A score of McMartin parents, who filled the front rows of the crowded courtroom, sobbed softly as Rubin explained the prosecution’s theory that each young child described his or her experience with the only “tools” available to them, often weaving in seemingly bizarre details.
“It is a mistake, it is unfair, it is unconscionable to simply discount children’s testimony because certain statements seem unbelieveable,” Rubin told the Los Angeles Superior Court jury. “And I submit to you that children have told the truth of what has happened to them.
“They bottled it up for a long time inside and yet they had the courage, the ones who stuck with this, to sit on the witness stand and recount for one more time how they were molested by Raymond and by Peggy Buckey at the McMartin Pre-School.
“These stories are simply less painful ways of dealing with the truth; they’re not fantasies.
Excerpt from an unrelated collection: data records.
(** The notes stay as they are and no vector is lost. *)
Record gentle (w w' : W) : Prop := {
  ge_valid : valid (w_notes w) → valid (w_notes w');
  ge_notes : same_notes (w_notes w) (w_notes w');
  ge_vectors : more_vectors (w_notes w) (w_notes w');
}.
#[local] Instance gentle_preorder : PreOrder gentle.
Proof.
  split; [split; [done|by intros ?|by intros ???]|]. intros a b c [V1 N1 M1] [V2 N2 M2]. split; [auto| |intros sid id mid Hk; auto]. intros sid. by rewrite N2, N1.
Qed.
Lemma within_more sid n s s' : more_vectors s s' → within sid n s → within sid n s'.
Proof. intros Hm [? ? ? ? Hv]. split; auto. Qed.
Lemma gentle_bounded w w' : gentle w w' → bounded w → bounded w'.
Proof.
  intros [Hv Hn Hm] [V B]. split; [auto|]. intros sid n Hin. rewrite Hn in Hin. eapply within_more; [done|]. by apply B.
Qed.

Lemma gentle_parts (w w' : W) : w_notes w' = w_notes w → gentle w w'.
Proof. intros E. split; rewrite E; [done|by intros ?|by intros ???]. Qed.

(** [mild m]: the program is gentle, whatever it returns. *)
Definition mild {A} (m : IO W A) : Prop := ∀ w, valid (w_notes w) → gentle w (m w).2.
Lemma mild_ret {A} (a : A) : mild (mret a).
Proof. by intros w. Qed.
Lemma mild_lift {A} (r : result A) : mild (io_lift r).
Proof. by intros w. Qed.
Lemma mild_bind {A B} (m : IO W A) (f : A → IO W B) : mild m → (∀ a, mild (f a)) → mild (m ≫= f).
Proof.
  intros Hm Hf w Hv. unfold mbind, IO_bind. specialize (Hm w Hv). destruct (m w) as [[a|e] w1]; [|done].
  etrans; [exact Hm|]. apply Hf. by apply Hm.
Qed.
Lemma mild_try {A B} (m : IO W A) (h : exn → IO W B) k : mild m → (∀ e, mild (h e)) → (∀ a, mild (k a)) → mild (try_except m h k).
Proof.
  intros Hm Hh Hk w Hv. unfold try_except. specialize (Hm w Hv).
  destruct (m w) as [[a|e] w1]; (etrans; [exact Hm|]); [apply Hk|apply Hh]; by apply Hm.
Qed.
Lemma mild_memory {A} (m : IO database A) : mild (on_memory m).
Proof. intros w _. unfold on_memory. destruct (m (w_memory w)). by apply gentle_parts. Qed.
Lemma mild_log {A} (m : IO L A) : mild (on_log m).
Proof. intros w _. unfold on_log. destruct (m (w_log w)). by apply gentle_parts. Qed.
Lemma mild_invalidate sid : mild (invalidate_space_cache (S := S) (L := L) sid).
Proof. intros w _. by apply gentle_parts. Qed.
Lemma mild_notes {A} (m : IO S A) : (∀ s, valid s → valid (m s).2 ∧ same_notes s (m s).2 ∧ more_vectors s (m s).2) → mild (on_notes m).
Proof. intros Hm w Hv. unfold on_notes. destruct (Hm _ Hv) as (V & N & M). destruct (m (w_notes w)) as [r s]. by split. Qed.
Lemma same_more (s s' : S) : same_vectors s s' → more_vectors s s'.
Proof. intros Hs sid id mid Hk. by rewrite Hs. Qed.
Lemma mild_load sid : mild (on_notes (L := L) (load_index sid)).
Proof.
  apply mild_notes. intros s Hv. destruct (load_law sid s Hv) as (s' & V & N & ns & E & _).
  split_and!; [by rewrite E|by rewrite E|by apply same_more, note_vectors_law].
Qed.
Lemma mild_find sid id : mild (on_notes (L := L) (find_note sid id)).
Proof.
  apply mild_notes. intros s Hv. destruct (find_law sid id s Hv) as (s' & V & N & E).
  split_and!; [by rewrite E|by rewrite E|by apply same_more, note_vectors_law].
Qed.
Lemma mild_exists sid mid : mild (on_notes (L := L) (note_exists sid mid)).
Proof.
  apply mild_notes. intros s Hv. destruct (exists_law sid mid s Hv) as (s' & V & N & E).
  split_and!; [by rewrite E|by rewrite E|by apply same_more, note_vectors_law].
Qed.
Lemma mild_vector sid id mid : mild (on_notes (L := L) (vector_item_exists sid id mid)).
Proof.
  apply mild_notes. intros s Hv. destruct (vector_exists_law sid id mid s Hv) as (s' & V & N & M & E).
  rewrite E. split_and!; [done|done|by apply same_more].
Qed.
Lemma mild_add sid v : mild (on_notes (L := L) (add_vector_item sid v)).
Proof.
  apply mild_notes. intros s Hv. destruct (add_vector_item sid v s) as [r s'] eqn:E.
  destruct (add_vector_law sid v s r s' Hv E) as (V & N & M & _). done.
Qed.
Lemma mild_search sid q o : mild (on_notes (L := L) (search_related_note_ids sid q o)).
Proof.
  apply mild_notes. intros s Hv. unfold search_related_note_ids, mbind, IO_bind. destruct (search_related sid q o s) as [r s'] eqn:E.
  destruct (search_vector_law sid q o s r s' Hv E) as (V & N & M). destruct r; split_and!; try done; by apply same_more.
Qed.
Lemma keep_known_ids ids us : map qu_id (map (keep_known ids) us) = map qu_id us.
Proof. rewrite map_map. done. Qed.

Lemma checked_plan_spec p question session max_units q :
  checked_plan p question session max_units = Ok q →
  well_formed max_units q
  ∧ (safe_fallback_plan question = Ok q
     ∨ ∀ u, u ∈ units q → has_supported_span u question (session_texts session) = true).
Proof.
  unfold checked_plan. set (accepted := accept_units _ _ _ _ _).
  pose proof (accept_units_spec question (session_texts session) (map qu_id (units p))
    (take (unit_limit max_units) (units p)) []) as Hspec. simpl in Hspec. fold accepted in Hspec.
  destruct Hspec as (Hlen & Hkept & Hnd & _). rewrite length_take in Hlen.
  case_match eqn:Ec; [intros E; split; [by eapply fallback_well_formed|by left]|].
  intros [-> _]%make_plan_Ok. apply orb_false_iff in Ec as [Hne Hcycle]. apply bool_decide_eq_false in Hne.
  assert (∀ u, u ∈ map (keep_known (map qu_id accepted)) accepted → kept_unit question (session_texts session) u) as Hk.
  { intros u (v & <- & Hv)%elem_of_map. by apply keep_known_kept, Hkept. }
  split; [|right; intros u Hu; by apply Hk].
  split; cbn [units]; [| | | |done].
  - rewrite length_map. split; [|lia]. destruct accepted; [done|simpl; lia].
  - intros u t Hu. by apply Hk.
  - intros u d (v & <- & Hv)%elem_of_map Hd. rewrite keep_known_ids. simpl in *.
    apply list_elem_of_In, filter_In in Hd as [_ Hd]. bools. tauto.
  - rewrite map_map. exact Hnd.
Qed.

(** * The planner *)

Lemma clean_clean s : clean (clean s) = clean s.
Proof. unfold clean. by rewrite py_split_join. Qed.

Lemma from_keys_length values : (length (from_keys values) ≤ length values)%nat.
Proof.
  unfold from_keys. generalize (@nil string). induction values as [|v values IH]; intros seen; simpl; [done|].
  case_match; [specialize (IH seen); lia|]. simpl. specialize (IH (v :: seen)). lia.
Qed.
Lemma clean_list_one s : (length_of (clean_list [s]) <=? 8) = true.
Proof.
  unfold clean_list, length_of. apply Z.leb_le.
  pose proof (from_keys_length (map clean (List.filter (λ v, negb (String.eqb (py_strip v) "")) [s]))) as Hl.
  rewrite length_map in Hl. pose proof (List.filter_length_le (λ v, negb (String.eqb (py_strip v) "")) [s]).
  simpl in *. lia.
Qed.

(** A question the planner works on: without redundant white space, of 1 to 500 characters. *)
Definition proper (question : string) : Prop :=
  clean question = question ∧ question ≠ "" ∧ between 1 500 (code_points question) = true.

Lemma unit_for_question u : clean (qu_question u) = qu_question u → between 1 500 (code_points (qu_question u)) = true →
  qu_source_spans u = [qu_question u] → qu_topic u = None → qu_depends_on u = [] →
  valid_unit (u <| qu_id := clean (qu_id u) |> <| qu_question := "x" |> <| qu_source_spans := [] |>) = true →
  is_Ok (make_unit u).
Proof.
  intros Hq Hlen Hs Ht Hd Hv. unfold make_unit. rewrite Hq, Hs, Ht, Hd.
  assert (valid_unit (u <| qu_id := clean (qu_id u) |> <| qu_question := qu_question u |> <| qu_topic := None |>
    <| qu_source_spans := clean_list [qu_question u] |> <| qu_depends_on := [] |>) = true) as Hvalid.
  { revert Hv. unfold valid_unit. simpl. rewrite Hlen, clean_list_one, Ht, Hd. done. }
  change (option_map clean None) with (@None string). change (clean_list []) with (@nil string).
  by rewrite Hvalid.
Qed.

Lemma safe_fallback_Ok question : proper question → is_Ok (safe_fallback_plan question).
Proof.
  intros (Hc & Hne & Hlen). unfold safe_fallback_plan. rewrite Hc. unfold str_or.
  apply String.eqb_neq in Hne. rewrite Hne. unfold mbind, result_bind.
  destruct (make_unit _) as [u|e] eqn:E.
  - unfold make_plan, valid_plan. cbn [original_query context units answer_mode].
    assert (between 1 2000 (code_points question) = true) as -> by (unfold between in *; bools; lia). done.
  - pose proof (unit_for_question (QueryUnit "u1" question [question] "note_lookup" None None None "all" "source_quote" true [] 1))
      as Hok. rewrite E in Hok. apply Hok; done.
Qed.

Lemma checked_plan_Ok p question session max_units :
  proper question → (length_of (context p) <=? 8) = true → py_in (answer_mode p) ANSWER_MODES = true →
  is_Ok (checked_plan p question session max_units).
Proof.
  intros Hq Hctx Hmode. unfold checked_plan. set (accepted := accept_units _ _ _ _ _).
  pose proof (accept_units_spec question (session_texts session) (map qu_id (units p))
    (take (unit_limit max_units) (units p)) []) as Hspec. simpl in Hspec. fold accepted in Hspec.
  destruct Hspec as (Hlen & _). rewrite length_take in Hlen.
  case_match eqn:Ec; [by apply safe_fallback_Ok|]. apply orb_false_iff in Ec as [Hne _].
  apply bool_decide_eq_false in Hne. destruct Hq as (Hc & _ & Hl). unfold make_plan, valid_plan.
  cbn [original_query context units answer_mode]. rewrite Hc, Hctx, Hmode.
  assert (between 1 2000 (code_points question) = true) as -> by (unfold between in *; bools; lia).
  assert (between 1 16 (length_of (map (keep_known (map qu_id accepted)) accepted)) = true) as ->; [|done].
  unfold between, length_of. rewrite length_map. assert (unit_limit max_units ≤ 6)%nat by (unfold unit_limit; lia).
  destruct accepted; [done|]. bools. simpl in *. lia.
Qed.

Lemma make_unit_one_span u q : qu_source_spans u = [q] →
  is_Ok (make_unit (u <| qu_source_spans := [] |>)) → is_Ok (make_unit u).
Proof.
  intros Hs. unfold make_unit.
  assert (∀ spans, (length_of spans <=? 8) = true → ∀ v, valid_unit (v <| qu_source_spans := spans |>)
    = valid_unit (v <| qu_source_spans := [] |>)) as Hv.
  { intros spans Hsp v. unfold valid_unit. simpl. by rewrite Hsp. }
  set (v := u <| qu_id := clean (qu_id u) |> <| qu_question := clean (qu_question u) |>
    <| qu_topic := option_map clean (qu_topic u) |> <| qu_depends_on := clean_list (qu_depends_on u) |>).
  pose proof (Hv _ (clean_list_one q) v) as E. rewrite Hs. intros Hok.
  change (is_Ok (if valid_unit (v <| qu_source_spans := [] |>)
    then Ok (v <| qu_source_spans := [] |>) else Raise (ValidationError "QueryUnit"))) in Hok.
  change (is_Ok (if valid_unit (v <| qu_source_spans := clean_list [q] |>)
    then Ok (v <| qu_source_spans := clean_list [q] |>) else Raise (ValidationError "QueryUnit"))).
  rewrite E. by destruct (valid_unit (v <| qu_source_spans := [] |>)).
Qed.

Definition domain_unit (question : string) (index : Z)
    (d : list string * string * string * option string * string) : query_unit :=
  QueryUnit ("u" +:+ pretty index) d.2 [question] d.1.1.1.2 (Some d.1.1.2) d.1.2 (Some d.2)
    "current" "current_state" false [] 1.

Lemma domain_unit_Ok question index d : d ∈ MULTI_GOAL_DOMAINS → 1 ≤ index ≤ 3 →
  is_Ok (make_unit (domain_unit question index d)).
Proof.
  intros Hd Hi. apply (make_unit_one_span _ question); [done|].
  assert (index = 1 ∨ index = 2 ∨ index = 3) as Hindex by lia.
  unfold MULTI_GOAL_DOMAINS in Hd. rewrite !elem_of_cons, elem_of_nil in Hd.
  destruct Hd as [->|[->|[->|[]]]]; destruct Hindex as [->|[->| ->]]; vm_compute; exact I.
Qed.

Lemma number_units_Ok question domains : ∀ index,
  (∀ d, d ∈ domains → d ∈ MULTI_GOAL_DOMAINS) → 1 ≤ index → index + length_of domains ≤ 4 →
  ∃ us, number_units question index domains = Ok us ∧ length us = length domains.
Proof.
  unfold length_of. induction domains as [|d domains IH]; intros index Hd Hi Hlen; simpl; [by exists []|].
  simpl in Hlen. destruct d as [[[[markers intent] memory_type] facet] label].
  pose proof (domain_unit_Ok question index (markers, intent, memory_type, facet, label)) as Hu.
  unfold domain_unit in Hu. simpl in Hu. unfold mbind, result_bind.
  destruct (make_unit _) as [u|e]; [|exfalso; apply Hu; [apply Hd; by left|lia]].
  destruct (IH (index + 1)) as (us & -> & Hl); [intros; apply Hd; by right|lia|lia|].
  exists (u :: us). split; [done|simpl; by rewrite Hl].
Qed.

Lemma multi_goal_Ok question : ∃ us, fallback_multi_goal_units question = Ok us ∧ (length us ≤ 3)%nat.
Proof.
  unfold fallback_multi_goal_units. set (matched := List.filter _ _).
  pose proof (List.filter_length_le (λ d, existsb (λ marker, str_contains marker
    (str_casefold (String.concat "" (py_split question)))) d.1.1.1.1) MULTI_GOAL_DOMAINS) as Hlen.
  fold matched in Hlen. simpl in Hlen. case_match; [exists []; split; [done|simpl; lia]|].
  destruct (number_units_Ok question matched 1) as (us & -> & Hl); [|lia|unfold length_of; lia|].
  - intros d Hd. apply list_elem_of_In, filter_In in Hd as [Hd _]. by apply list_elem_of_In.
  - exists us. split; [done|lia].
Qed.
Lemma convert_wrap_hash (w : string) (ws out : list string) :
  convert_wrap (String "#" w :: ws) = Ok out ->
  exists w1 out1, out = String "#" w1 :: out1.
Proof.
  unfold convert_wrap. cbn [wrap_loop].
  rewrite (wrap_step_plain wrap_init (String "#" w) eq_refl).
  destruct (close_tags_hash (kind wrap_init) (String "#" w) w) as [r Hr].
  rewrite Hr.
  destruct (closes (String "#" w)); cbn [bind wrapping wrap_init];
    match goal with
    | |- context [wrap_loop ?st ws] =>
        destruct (wrap_loop st ws) as [[st2 os]| |]; cbn [bind]; try discriminate
    end;
    intros H; inversion H; now eexists; eexists.
Qed.

Lemma remove_useless_tags_hash (w : string) (ws : list string) :
  exists w1 ws1, remove_useless_tags (String "#" w :: ws) = String "#" w1 :: ws1.
Proof. unfold remove_useless_tags. cbn [map]. eexists. eexists. reflexivity. Qed.

Lemma finish_file_hash (w : string) (ws : list string) (title : string) :
  (exists out, finish_file (String "#" w :: ws) title = Ok out)
  \/ finish_file (String "#" w :: ws) title = Raise ValueError.
Proof.
  unfold finish_file. cbv zeta.
  destruct (remove_useless_tags_hash w ws) as [w1 [ws1 ->]].
  destruct (convert_wrap_result (String "#" w1 :: ws1)) as [[out Hw]|Hw];
    rewrite Hw; cbn [bind]; [|now right].
  destruct (convert_wrap_hash _ _ _ Hw) as [w2 [out2 ->]].
  left. unfold get_metadata. cbn [first_heading_or_filename].
  change (Ascii.eqb "#" "#") with true. cbv iota. cbn [bind]. now eexists.
Qed.
(** A record whose handler returns: the loop commits, whatever the
    result says. *)
Lemma handle_message_returned handler (m : ConsumerRecord)
    (job : IndexingJobMessage.t) (r : ProcessingResult.t) (w wh : World) :
  messages.IndexingJobMessage_init lib (value m) = inr job ->
  handler job (logged w [EvDispatch (IndexingJobMessage.job_id job)])
  = (Return r, wh) ->
  handle_message lib env handler m w
  = (Return tt,
     advance wh 1
       (after_handler env m (IndexingJobMessage.job_id job)
          (ProcessingResult.success r) (tick wh))
       (instances wh)).
Proof.
  intros Hparse Hrun.
  unfold handle_message, try_except. unfold bind at 1. unfold lift.
  rewrite Hparse. unfold ret at 1. unfold bind at 1. unfold emit at 1.
  fold (logged w [EvDispatch (IndexingJobMessage.job_id job)]).
  replace (mkWorld (tick w)
             (trace w ++ [EvDispatch (IndexingJobMessage.job_id job)])
             (instances w) (_semaphore w) (_jobs_processed w)
             (_jobs_failed w) (_running w) (consumer w))
    with (logged w [EvDispatch (IndexingJobMessage.job_id job)])
    by reflexivity.
  unfold bind at 1. rewrite Hrun. unfold bind at 1. unfold emit at 1.
  rewrite consumer_commit_run. cbn [tick].
  unfold after_handler.
  destruct (commit_failure env (tick wh)) as [e |] eqn:Hcommit.
  - assert (Hclass : is_JSONDecodeError e = false).
    { unfold commit_failure in Hcommit.
      destruct (commit env (tick wh)); [| discriminate].
      injection Hcommit as <-. reflexivity. }
    rewrite Hclass. destruct wh. unfold emit, advance. cbn.
    rewrite <- !app_assoc. reflexivity.
  - destruct wh. unfold advance. cbn. rewrite <- !app_assoc. reflexivity.
Qed.

Lemma handle_message_suspended handler (m : ConsumerRecord)
    (job : IndexingJobMessage.t) (w wh : World) :
  messages.IndexingJobMessage_init lib (value m) = inr job ->
  handler job (logged w [EvDispatch (IndexingJobMessage.job_id job)])
  = (Suspend, wh) ->
  handle_message lib env handler m w = (Suspend, wh).
Proof.
  intros Hparse Hrun.
  unfold handle_message, try_except. unfold bind at 1. unfold lift.
  rewrite Hparse. unfold ret at 1. unfold bind at 1. unfold emit at 1.
  replace (mkWorld (tick w)
             (trace w ++ [EvDispatch (IndexingJobMessage.job_id job)])
             (instances w) (_semaphore w) (_jobs_processed w)
             (_jobs_failed w) (_running w) (consumer w))
    with (logged w [EvDispatch (IndexingJobMessage.job_id job)])
    by reflexivity.
  unfold bind at 1. rewrite Hrun. reflexivity.
Qed.
End LoopRuns.

(** ** C10: one record at a time *)

Lemma subseq_app_r {A} (l l1 l2 : list A) :
  subseq l l1 -> subseq l (l1 ++ l2)%list.
Proof. induction 1; cbn; constructor; assumption. Qed.

Lemma commits_filter (evs : list Event) :
  commits (filter is_loop_event evs) = commits evs.
Proof.
  induction evs as [| e evs IH]; [reflexivity |].
  destruct e; cbn; rewrite ?IH; reflexivity.
Qed.

Lemma peak_filter (evs : list Event) (cur : nat) :
  peak_in_flight cur (filter is_loop_event evs) = peak_in_flight cur evs.
Proof.
  revert cur. induction evs as [| e evs IH]; intros cur; [reflexivity |].
  destruct e; cbn; rewrite ?IH; reflexivity.
Qed.
Lemma setup_silent_until_ready_witness :
  Serial_ready_after Trial.no_serial = None
  /\ Serial_ready_after Trial.insane = Some 2%nat
  /\ lowLevelSanityCheck Trial.insane <> 0
  /\ sketch (L := Bench.library) 5 Trial.no_serial Trial.power_on
     = (WaitingForSerial, Trial.power_on,
        [Serial_begin 115200 SERIAL_8N1 SERIAL_TX_ONLY;
         delay 50; delay 50; delay 50])
  /\ sketch (L := Bench.library) 5 Trial.insane Trial.power_on
     = (AssertFailed, Trial.power_on,
        [Serial_begin 115200 SERIAL_8N1 SERIAL_TX_ONLY; delay 50; delay 50]).
Proof.
  assert (Hbad : lowLevelSanityCheck Trial.insane <> 0) by discriminate.
  split; [ reflexivity | ]. split; [ reflexivity | ]. split; [ exact Hbad | ].
  split.
  - exact (proj1 (setup_silent_until_ready (L := Bench.library)
                    Trial.no_serial Trial.power_on 5) eq_refl).
  - exact (proj2 (setup_silent_until_ready (L := Bench.library)
                    Trial.insane Trial.power_on 5) 2%nat eq_refl Hbad).
Defined.
(** X27. [_nearest_gun] finds the nearest: if some gun on the ground lies
    less than [1e10] away from the centre of the agent, the result is the
    offset and the distance of one that is at least as near as every other
    gun on the ground (guns in hand or in flight are not looked at);
    otherwise, and in particular with no gun in the world, it is the
    sentinel [(0, 0, 9999)]. *)
Theorem nearest_gun_is_the_nearest (guns : list GunEntity.t) (you : Player.t) :
  (GameEnv_nearest_gun guns you = (0, 0, 9999)
   /\ forall g, g ∈ guns -> GunEntity.state g = "ground" ->
                1e20 <= norm2 (gun_offset you g))
  \/ exists g,
       g ∈ guns /\ GunEntity.state g = "ground"
       /\ norm2 (gun_offset you g) < 1e20
       /\ GameEnv_nearest_gun guns you
          = ((gun_offset you g).1, (gun_offset you g).2, sqrt (norm2 (gun_offset you g)))
       /\ forall g', g' ∈ guns -> GunEntity.state g' = "ground" ->
                     norm2 (gun_offset you g) <= norm2 (gun_offset you g').
Proof.
  unfold GameEnv_nearest_gun.
  change (scan_guns you guns)
    with (foldl (scan_step (fun g => negb (bool_decide (GunEntity.state g = "ground")))
                   (fun g => norm2 (gun_offset you g))
                   (fun g => ((gun_offset you g).1, (gun_offset you g).2,
                              sqrt (norm2 (gun_offset you g)))))
            (None, 1e20) guns).
  destruct (scan_nearest (fun g => negb (bool_decide (GunEntity.state g = "ground")))
              (fun g => norm2 (gun_offset you g))
              (fun g => ((gun_offset you g).1, (gun_offset you g).2,
                         sqrt (norm2 (gun_offset you g)))) 1e20 guns)
    as [[-> Hfar]|(g & Hg & Hkeep & Hlt & -> & Hmin)].
  - left. split; [reflexivity|]. intros g Hg Hst. apply (Hfar g Hg).
    rewrite bool_decide_eq_true_2 by exact Hst. reflexivity.
  - right. exists g. split; [exact Hg|].
    apply negb_false_iff, bool_decide_eq_true in Hkeep.
    split; [exact Hkeep|]. split; [exact Hlt|]. split; [reflexivity|].
    intros g' Hg' Hst. apply (Hmin g' Hg').
    rewrite bool_decide_eq_true_2 by exact Hst. reflexivity.
Qed.
(** C5: a query that is empty, or consists of whitespace only, or whose
    whitespace-separated words all are stopwords (in any letter case) is
    tokenized to the empty list, and ranking returns the empty list for
    every corpus and every limit; no chunk is scored, since a corpus with a
    chunk that cannot be scored changes nothing. *)
Theorem C5_no_content_words (query : string) :
  query = "" ∨ all_chars is_space query = true ∨ stopword_only query →
  tokenize_query query = [] ∧
  (∀ kb top_k, weighted_keyword_search query kb top_k = Ok []) ∧
  (∀ kb top_k c, c_text c = None →
     weighted_keyword_search query (c :: kb) top_k = Ok []).
Proof.
  intros H.
  assert (stopword_only query) as Hw.
  { destruct H as [->|[Hs|Hw]]; [|unfold stopword_only|done].
    - constructor.
    - rewrite (whitespace_only_words _ Hs). constructor. }
  pose proof (stopword_only_tokens _ Hw) as Ht.
  assert (∀ kb top_k, weighted_keyword_search query kb top_k = Ok []) as Hs.
  { intros kb top_k. unfold weighted_keyword_search. by rewrite Ht. }
  split_and!; [done|done|]. intros kb top_k c _. apply Hs.
Qed.

Lemma C5_no_content_words_witness :
  tokenize_query "What IS  the " = [] ∧
  weighted_keyword_search "What IS  the " [Samples.oil1; Samples.no_text] 3
  = Ok [].
Proof.
  assert (stopword_only "What IS  the ") as Hw.
  { compute_done. }
  pose proof (C5_no_content_words "What IS  the " (or_intror (or_intror Hw)))
    as (Ht & Hs & _).
  split; [exact Ht|apply Hs].
Defined.

(** ** Whole-word matches *)

Lemma whole_word_Some token prev s n :
  whole_word token prev s = Some n →
  n = len token ∧ boundary prev (head_char s) = true ∧
  startswith token s = true ∧
  boundary (last_char prev token) (head_char (drop_str (len token) s)) = true.
Proof.
  unfold whole_word.
  destruct (boundary prev (head_char s)); [|done].
  destruct (startswith token s); [|done].
  destruct (boundary _ _); [|done].
  by intros [= <-].
Qed.

Lemma token_char_not_space c : is_token_char c = true → c ≠ space.
Proof. intros H ->. by vm_compute in H. Qed.

Lemma token_char_lower c : is_token_char c = true → lower_char c = c.
Proof. by_cases_on_char c. Qed.

Lemma az_is_word c : is_az c = true → is_word c = true.
Proof. unfold is_word. by intros ->. Qed.

Lemma digit_is_word c : is_digit c = true → is_word c = true.
Proof. unfold is_word. intros ->. by rewrite !orb_true_r. Qed.

Lemma alnum_is_word c : is_alnum_lc c = true → is_word c = true.
Proof.
  unfold is_alnum_lc. intros [?|?]%orb_true_iff;
    auto using az_is_word, digit_is_word.
Qed.

Lemma alnum_is_token_char c : is_alnum_lc c = true → is_token_char c = true.
Proof. unfold is_alnum_lc, is_token_char. by intros ->. Qed.

Lemma token_lower t : all_chars is_token_char t = true → lower t = t.
Proof.
  induction t as [|c t IH]; simpl; [done|].
  intros [Hc Ht]%andb_true_iff. by rewrite (token_char_lower c Hc), IH.
Qed.
(** DELETE /items/:id *)
Definition delete_item_body (now : Z) (shop : string)
    (customerId : option string) (id : rowid) : M Response :=
  let ident := parseCustomerId customerId in
  let parsedCustomerId := ProxyAuth.customerId ident in
  shopRecord <- query (shop_findUnique shop) ;;
  match shopRecord with
  | None => send 404 (ErrorBody "Shop not found")
  | Some shopRecord =>
      wishlistItem <- query (wishlistItem_findUnique id) ;;
      match wishlistItem with
      | None => send 404 (ErrorBody "Item not found")
      | Some (wishlistItem, None) =>
          throw (TypeError "Cannot read properties of null")
      | Some (wishlistItem, Some wishlist) =>
          if negb (Nat.eqb (wl_shopId wishlist) (shop_id shopRecord))
          then send 403 (ErrorBody "Access denied")
          else
            denied <-
              (if negb (isGuest ident) then
                 n <- lift (BigInt_of_key parsedCustomerId) ;;
                 customer <- customer_findFirst (shop_id shopRecord) n ;;
                 match customer with
                 | None => ret true
                 | Some customer =>
                     ret (negb (opt_rowid_eqb (wl_customerId wishlist)
                                              (Some (cust_id customer))))
                 end
               else
                 ret (negb (opt_rowid_eqb (wl_customerId wishlist) None))) ;;
            if (denied : bool) then send 403 (ErrorBody "Access denied")
            else
              wishlistItem_delete id ;;;
              evCustomer <- (if isGuest ident then ret None
                             else customer_out_of_scope) ;;
              event_create (shop_id shopRecord) evCustomer "remove"
                (RemovePayload (decZ (it_productId wishlistItem))
                               (decZ (it_variantId wishlistItem))
                               (it_handle wishlistItem) (isGuest ident)) ;;;
              let token :=
                generateStorefrontToken env now shop customerId
                                        default_expiresIn in
              send 200 (RemovedBody "Item removed from wishlist" token)
      end
  end.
Behind the facade of what supposedly was this loving, caring, wonderful preschool was a place that was really pretty horrible,” Rubin said.
After assessing the evidence--the videotaped interviews in which some youngsters told for the first time of being molested, the testimony of parents and children, the medical evidence and even testimony of defense witnesses--Rubin said, “you will see loud and clear that there were some pretty awful things that went on in that preschool at the hands of Peggy and Raymond Buckey.”
Rubin read aloud the testimony of one father, the first to testify, who told of not wanting to believe his daughter had been molested and how he gradually came to accept the fact as she opened up about what happened. He said the family had decided jointly to testify so that the truth could come out.
“I want to make you aware that this has not been something that all of us wanted to do. It’s something that we all decided was the right thing to do. Not necessarily good for us, but the right thing to do,” he had said.
Added Rubin gently, “Mr. Gunson (the co-prosecutor) and I and the children hope that you will do the right thing as well.”
The courtroom was quiet for a few seconds. Then, with a sigh, Judge William Pounders said, “That does it. That’s the end of the trial.”
Pounders said he will instruct the jury this afternoon before they begin deliberating the guilt or innocence of the defendants. Ray Buckey, 31, and his mother, Peggy McMartin Buckey, 62, are charged with 65 counts of molestation and conspiracy. If convicted on all counts, both would face life in prison.
“The champagne is still on ice. I won’t pop the cork til the jury gives us a decision,” Pounders said, after the four-woman, eight-man panel departed.
The case--now in its third year of trial and more than six years since the first arrest--had teetered on the brink of mistrial as the jury, beset with health and job problems that tapped all six alternates, dwindled to its final 12 members.
In the prosecution’s final arguments, Deputy Dist. Atty. Roger Gunson analyzed the evidence, child by child and count by count.
Then defense attorneys Dean Gits and Danny Davis presented rebuttal, contending that the allegations were ridiculous and the crimes charged impossible.
The prosecution, which bears the burden of proof and must persuade the jury of the truth of the allegations “beyond a reasonable doubt” and “to a moral certainty,” had the last word.
Rubin addressed each of the defense’s points during her three days of closing arguments and accused it of “fooling with the evidence,” trying to trick the jury, calling some witnesses who lied and threatening and intimidating prosecution witnesses.
She defended the prosecution’s use of jailhouse informant George Freeman, who testified that Ray Buckey had admitted being a child molester.
Rubin spent considerable time discussing the medical evidence supporting the children’s accounts. Examinations of the alleged victims found that that all the girls had vaginal scarring and that more than half the group had anal scars or fissures indicative of sexual abuse.
The prosecutor also noted that several children told of improprieties at the school before the scandal broke, while others tried to signal that something was wrong by developing behavior problems or resisting going to school.
“Many of these kids tried to talk in their own way and nobody listened,” she said.